И я, несомненно, это бы сделал, если бы хоть где-нибудь нашел проклятую Р-177. Боже мой, куда она подевалась? Причина наших неудачных попыток найти дорогу выяснилась гораздо позже, оказалось, что в этом виновато изменение номеров и букв, обозначающих трассы, которые вели из Ирландской республики в Соединенное Королевство. В какой-то миг истории то или другое правительство решило, что культурную самобытность народа нельзя сохранить, не поставив собственные буквы и цифры для обозначения дорог. И если честно (надеюсь, вы понимаете, о чем я), получается, что я вряд ли почувствую себя истинным британцем и испытаю гордость от того, что еду по Р-177. А вот если я поеду по А-29, то, скорее всего, меня наполнит глубокое чувство преданности короне, и вообще я осознаю свою национальную идентичность. К несчастью, мы с Гэри не знали об этой жемчужине бюрократической мудрости и в результате окончательно заблудились.
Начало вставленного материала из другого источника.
(** * EternityX notebook client: stream assembler and presentation player

    A shallow embedding of the two pieces of client logic that carry
    behaviour of their own:

    - the server-sent-event read loop of [handleSend]
      (src/components/notebook/ChatPanel.tsx) and [handleAction]
      (src/components/notebook/StudioPanel.tsx), together with the
      request-failure branches that precede it;
    - the [VideoPlayer] component
      (src/components/notebook/VideoPlayer.tsx): its React state, its refs,
      its timers and the callbacks of the speech utterance.

    JavaScript strings are sequences of UTF-16 code units; they are modelled
    as [list N].  The [TextDecoder] of the read loop is used in streaming
    mode, so the decoded pieces concatenate to the decoded stream: a chunk
    is modelled as the piece of text it decodes to.  Numbers that the code
    treats as floats ([slideProgress], the estimated duration) are modelled
    as rationals. *)

From Stdlib Require Import List Bool Arith NArith ZArith QArith Qminmax Lia.
From Stdlib Require Import Ascii String.
Import ListNotations.

Set Warnings "-register-all".

(** ** JavaScript strings *)

Module JS.

Definition text := list N.

(** A string literal of the source, as code units. *)
Definition lit (s : string) : text :=
  List.map N_of_ascii (list_ascii_of_string s).

Arguments lit s%_string.

Definition LF : N := 10.
Definition CR : N := 13.

Definition text_eqb (a b : text) : bool :=
  if list_eq_dec N.eq_dec a b then true else false.

(** [s.indexOf(c)] for a one-unit needle; [None] stands for -1. *)
Fixpoint indexOf (c : N) (s : text) : option nat :=
  match s with
  | [] => None
  | x :: r => if N.eqb x c then Some O
              else match indexOf c r with
                   | Some n => Some (S n)
                   | None => None
                   end
  end.

(** [s.slice(0, n)] and [s.slice(n)] for [0 <= n]. *)
Definition slice_to (n : nat) (s : text) : text := firstn n s.
Definition slice_from (n : nat) (s : text) : text := skipn n s.

(** [s.startsWith(p)] *)
Fixpoint startsWith (p s : text) : bool :=
  match p, s with
  | [], _ => true
  | _ :: _, [] => false
  | a :: p', b :: s' => N.eqb a b && startsWith p' s'
  end.

(** [s.endsWith(c)] for a one-unit suffix. *)
Definition endsWith1 (c : N) (s : text) : bool :=
  match rev s with
  | x :: _ => N.eqb x c
  | [] => false
  end.

(** [s.slice(0, -1)] *)
Definition drop_last (s : text) : text := removelast s.

(** WhiteSpace and LineTerminator code points of ECMAScript: what
    [String.prototype.trim] strips and what the regular expression class
    [\s] matches. *)
Definition isWhite (c : N) : bool :=
  (N.eqb c 9 || N.eqb c 10 || N.eqb c 11 || N.eqb c 12 || N.eqb c 13
   || N.eqb c 32 || N.eqb c 160 || N.eqb c 5760
   || (N.leb 8192 c && N.leb c 8202)
   || N.eqb c 8232 || N.eqb c 8233 || N.eqb c 8239 || N.eqb c 8287
   || N.eqb c 12288 || N.eqb c 65279)%bool.

Fixpoint trimStart (s : text) : text :=
  match s with
  | [] => []
  | c :: r => if isWhite c then trimStart r else s
  end.

Definition trimEnd (s : text) : text := rev (trimStart (rev s)).

Definition trim (s : text) : text := trimEnd (trimStart s).

(** Decimal digits of a natural number, most significant first. *)
Fixpoint digits_fuel (fuel : nat) (n : N) (acc : text) : text :=
  match fuel with
  | O => acc
  | S f =>
      let acc' := (48 + N.modulo n 10)%N :: acc in
      if N.ltb n 10 then acc' else digits_fuel f (N.div n 10) acc'
  end.

Definition digits (n : N) : text := digits_fuel (S (N.to_nat (N.log2 n))) n [].

(** [text.split(/\s+/).length]: one more than the number of maximal runs
    of white space. *)
Fixpoint count_runs (inRun : bool) (s : text) : nat :=
  match s with
  | [] => O
  | c :: r =>
      if isWhite c
      then (if inRun then count_runs true r else S (count_runs true r))
      else count_runs false r
  end.

Definition split_ws_length (s : text) : nat := S (count_runs false s).

End JS.

Import JS.

(** ** JSON values, [JSON.parse] and the conversions the code applies

    [JSON.parse] and the conversions [ToBoolean] / [ToString] are part of
    the language, not of the repository; they are written out following
    ECMA-262 so that every definition below can be evaluated. *)

Module JSON.

(** A JSON number literal denotes [(-1)^neg * mant * 10^expo] exactly. *)
Record decimal := Decimal { neg : bool; mant : N; expo : Z }.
Мы считали, что останавливаться и спрашивать дорогу равнозначно признанию собственного топографического кретинизма и противились этому до последнего. Когда мы поняли, что находимся уже не на Б-31, а кружим где-то в промышленной зоне у Маркетхилла, мы повернули на 180 градусов, и на дороге, и в убеждениях. Промзона — это место, куда, похоже, попадаешь постоянно, когда заплутал на автомобиле, и происходит это с тревожной регулярностью. Обычно, когда я вижу эти яркие разноцветные промышленные конструкции, то знаю, что сейчас будет либо истерика, либо слезы. В тот раз я продемонстрировал немалую силу воли и не показал ни того, ни другого, подумав, что громкие рыдания или крики могут подорвать доверие Гэри.